The gender leadership gap is well established and well known. However, it differs across industries. In health care, women are notably underrepresented in leadership roles; they represent 65 percent of the overall workforce but only 30 percent of the C-suite and 13 percent of CEO roles, according to Oliver Wyman research.

500 Women In Medicine notes this problem as well. The nonprofit is a satellite organization of 500 Women Scientists and, according to its founder, Kate Gerull, “it is needed because we continue to lose women at every stage of the promotion and advancement pipeline in medicine.” While both genders have been roughly equally represented among medical students for the last two decades, only 38 percent of medical school faculty, 23 percent of full professors and 16 percent of deans are women.

Why Does It Matter?

This gap is even more troubling, says Terry Stone, managing partner of Oliver Wyman’s health and life sciences practice group, because women make 80 percent of the buying and usage decisions when it comes to health care. “We don’t have a ‘women in health care’ problem,” she says, “but a ‘women in health care leadership’ problem.”

The problem is prevalent throughout the health care industry, as Claire Novorol, co-founder of Ada Health, notes in a recent Forbes article. She cites data showing that 9 percent of “healthtech” (health care technology) startups are founded by women, and only 11 percent of healthtech company partners are women. “Diversity in healthtech is also essential for reasons beyond commercial self-interest. It is vital to ensuring that we are getting the right medical outcomes,” she writes. Ensuring that research includes diverse groups will help ensure that products, services and treatments are successful for diverse populations. In addition, as AI continues to permeate the industry, diverse teams will make “it more likely that unconscious biases will be recognised and addressed, rather than encoded within the next generation of AI technologies.”

“Gender balance helps institutions to reflect the populations they serve and improves health outcomes,” write researchers in a recent issue of “The Lancet” focused on women in medicine. They recommend “public promotion of gender equality in the workplace,” strong policies on discrimination and harassment, gender-specific leadership training, peer mentoring, and flexible work policies to address this issue.

Engaging Women Throughout the Pipeline

Recent research by Linkage Inc. holds some insights to help bridge the gap. Providing leadership training that differentially invests in women not only helps the women participating in the training but women across the organization as well. “For women to be in an organization and just see that their company is investing in the advancement of women impacts them, whether they participate in it or not,” says Jill Ihsanullah, senior vice president of consulting at Linkage. In addition, these women are more likely to recommend their organization to others based on that investment than they are based on other benefits or HR policies.

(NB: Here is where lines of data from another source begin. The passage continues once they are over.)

Lemma enc_batch_loop_preserves (P : FHERC.state -> Prop) (now : Z) :
  (forall a i c s res s',
      P s -> FHERC.assessRiskEncrypted now a i c s = Ok (res, s') -> P s') ->
  forall ages incomes cids n s n' s',
    P s -> FHERC.batch_loop now ages incomes cids n s = Ok (n', s') -> P s'.
Proof.
  intros Hstep. induction ages as [|a ages IH]; intros incomes cids n s n' s' HP H.
  - cbn in H. now injection H as _ <-.
  - destruct incomes as [|i incomes]; [discriminate|].
    destruct cids as [|c cids]; [discriminate|]. cbn in H.
    destruct (FHERC.assessRiskEncrypted now a i c s) as [[res s1]|e] eqn:E.
    + apply (IH _ _ _ _ _ _ (Hstep _ _ _ _ _ _ HP E) H).
    + apply (IH _ _ _ _ _ _ HP H).
Qed.

Lemma enc_exec_consistent (t : enc_tx) (s : FHERC.state) :
  enc_ledger_consistent s -> enc_ledger_consistent (enc_exec t s).
Proof.
  intros Hc. unfold enc_exec.
  destruct (enc_msg t) as [a i cid|ages incomes cids|m th|o].
  - destruct (FHERC.assessRiskEncrypted _ _ _ _ _) as [[res s']|e] eqn:E; cbn; [|assumption].
    eapply enc_assess_consistent; eassumption.
  - unfold FHERC.batchAssessRiskEncrypted.
    destruct (_ && _); cbn [require bind enc_state_of]; [|assumption].
    destruct (FHERC.batch_loop _ _ _ _ _ _) as [[n s1]|e] eqn:E;
      cbn [bind enc_state_of]; [|assumption].
    assert (H1 : enc_ledger_consistent s1).
    { eapply (enc_batch_loop_preserves enc_ledger_consistent); [|exact Hc|exact E].
      intros a i c s0 res s0' H0 H. eapply enc_assess_consistent; eassumption. }
    exact H1.
  - unfold FHERC.updateRiskParametersEncrypted, FHERC.onlyOwner.
    destruct (enc_sender t =? FHERC.owner s); cbn; assumption.
  - unfold FHERC.transferOwnership, FHERC.onlyOwner.
    destruct (enc_sender t =? FHERC.owner s); cbn; [|assumption].
    destruct (negb (o =? 0)); cbn; assumption.
Qed.

Lemma enc_reachable_consistent (s : FHERC.state) :
  enc_reachable s -> enc_ledger_consistent s.
Proof.
  induction 1 as [d|s t Hs IH].
  - unfold enc_ledger_consistent, FHERC.constructor. cbn. split; [apply NoDup_nil_2|].
    split.
    + intros k. rewrite lookup_empty.
      split; [intros H; inversion H | intros [x H]; discriminate].
    + intros k r H. rewrite lookup_empty in H. discriminate.
  - now apply enc_exec_consistent.
Qed.

(** X19. In every reachable state of the confidential contract the index holds
    no identifier twice, and [getEncryptedAssessmentResult] returns exactly
    for the identifiers in the index: it reverts with the identifier's
    message on the empty identifier and with the not-found message on any
    other identifier that was never assessed. *)
Theorem getEncryptedAssessmentResult_cases (s : FHERC.state) (id : string) :
  enc_reachable s ->
  NoDup (FHERC.getAllClientIds s)
  /\ (id = "" -> FHERC.getEncryptedAssessmentResult s id = Err InvalidInput)
  /\ (id <> "" -> id ∉ FHERC.getAllClientIds s ->
      FHERC.getEncryptedAssessmentResult s id = Err NotFound)
  /\ (id ∈ FHERC.getAllClientIds s ->
      exists r, FHERC.encryptedAssessments s !! id = Some r
                /\ FHERC.getEncryptedAssessmentResult s id
                   = Ok (FHERC.creditLimit r, FHERC.riskScore r, FHERC.approved r,
                         FHERC.timestamp r)).
Proof.
  intros Hr. apply enc_reachable_consistent in Hr as (Hnd & Hidx & Hkey).
  unfold FHERC.getAllClientIds. split; [exact Hnd|].
  unfold FHERC.getEncryptedAssessmentResult, FHERC.read.
  split; [intros ->; reflexivity|]. split.
  - intros Hne Hni. apply nonempty_true in Hne. rewrite Hne. cbn [require bind].
    destruct (FHERC.encryptedAssessments s !! id) as [r|] eqn:Hl; [|reflexivity].
    exfalso. apply Hni, Hidx. eauto.
  - intros Hin. apply Hidx in Hin as [r Hl]. exists r. split; [exact Hl|].
    destruct (Hkey id r Hl) as [Hid Hne]. apply nonempty_true in Hne.
    rewrite Hne, Hl. cbn [require bind]. rewrite Hid, Hne. reflexivity.
Qed.

Lemma getEncryptedAssessmentResult_cases_witness :
  FHERC.getEncryptedAssessmentResult
    (enc_exec (mkEncTx 1 4 (AssessRiskEncrypted (FHE.Enc 30) (FHE.Enc 5) "a"))
              (FHERC.constructor 1)) "b" = Err NotFound.
Proof.
  destruct (getEncryptedAssessmentResult_cases
              (enc_exec (mkEncTx 1 4 (AssessRiskEncrypted (FHE.Enc 30) (FHE.Enc 5) "a"))
                        (FHERC.constructor 1)) "b") as (_ & _ & H & _).
  - apply enc_reachable_exec, enc_reachable_deploy.
  - apply H; [discriminate|]. vm_compute. intros Hin.
    apply list_elem_of_singleton in Hin. discriminate Hin.
Defined.

Lemma enc_batch_loop_count (now : Z) (ages incomes : list FHE.euint32) (cids : list string) :
  forall (n : Z) (s : FHERC.state),
    length ages = length incomes -> length incomes = length cids ->
    exists s', FHERC.batch_loop now ages incomes cids n s
               = Ok (n + Z.of_nat (length (List.filter nonempty cids)), s')
               /\ FHERC.owner s' = FHERC.owner s
               /\ FHERC.riskParameters s' = FHERC.riskParameters s.
Proof.
  revert incomes cids. induction ages as [|a ages IH]; intros incomes cids n s Hl1 Hl2.
  - destruct incomes; [|discriminate]. destruct cids; [|discriminate].
    exists s. cbn. rewrite Z.add_0_r. auto.
  - destruct incomes as [|i incomes]; [discriminate|].
    destruct cids as [|c cids]; [discriminate|].
    injection Hl1 as Hl1. injection Hl2 as Hl2.
    cbn [FHERC.batch_loop List.filter].
    destruct (FHERC.assessRiskEncrypted now a i c s) as [[res s1]|e] eqn:E.
    + apply assessRiskEncrypted_inv in E as (Hne & Ho & Hp & _).
      apply nonempty_true in Hne. rewrite Hne.
      destruct (IH incomes cids (n + 1) s1 Hl1 Hl2) as (s' & H & Ho' & Hp').
      exists s'. rewrite H. cbn [length]. split; [f_equal; f_equal; lia|].
      split; congruence.
    + assert (Hn : nonempty c = false).
      { unfold FHERC.assessRiskEncrypted in E. destruct (nonempty c); [discriminate E|].
        reflexivity. }
      rewrite Hn. apply IH; assumption.
Qed.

Women who believe their organization supports them are also 16 times more likely to be in an environment “where women receive consistent feedback and coaching,” Ihsanullah adds. Stone, too, says that sponsors and mentors play an important role in helping women in health care advance. Unfortunately, “women have a reported 2.5 mentors, compared to 3.7 for men,” and “at the very top of leadership rankings, men are generally the ones making the leadership selections,” which generally means selecting other men, whom they’ve built stronger relationships with.

“Smart people, both men and women, struggle with addressing the female leadership gap,” Stone adds. “Marginalization is usually unintentional, by people who mean well. New habits need to form that shape our future mindsets.” These habits include “purposely balancing the mentoring and sponsorship playing field and being unafraid to communicate openly about misperceptions.”

Recent Training Industry research found that while formal coaching can even the playing field between men and women, women are less likely to prefer coaching as a development tool. Stone believes that for coaching to be engaging, the organization must understand that “many women identify as being a caregiver over an executive. Being coached as a female implies being part of a team that extends well beyond a single person’s needs. Coaching helps identify very subtle behaviors that may hold women back in their careers. But this kind of caregiver lens can certainly help change the status quo.”

Once women advance, give them opportunities “to create networks with each other,” Ihsanullah says. “Because women tend to be so focused on their work and getting their job done, they tend to de-emphasize relationship-building.” Making that networking easier will help women to build those relationships, learn from each other, serve as role models and give each other lifts up the ladder.

One initiative 500 Women In Medicine is working on is giving more visibility to female experts and leaders in medicine. By creating a database of women in medicine, the organization hopes to increase the number of women used as sources in the media and asked to speak at conferences. Health care organizations should use this strategy internally, as well: “Successful organizations not only recruit talented and diverse individuals,” Gerull says, “but they actively foster and showcase these individuals’ skills, talents and abilities.”

The bottom line? “Make diversity a top, purposeful priority,” says Stone. Identify your success metrics, and track them. Provide training, coaching and mentoring, and networking opportunities. Ensure managers are providing good feedback and are unbiased in their promotion and advancement decisions. By creating a culture where women feel – and are – valued and developed, health care organizations can impact not only their employees but also their customers and patients.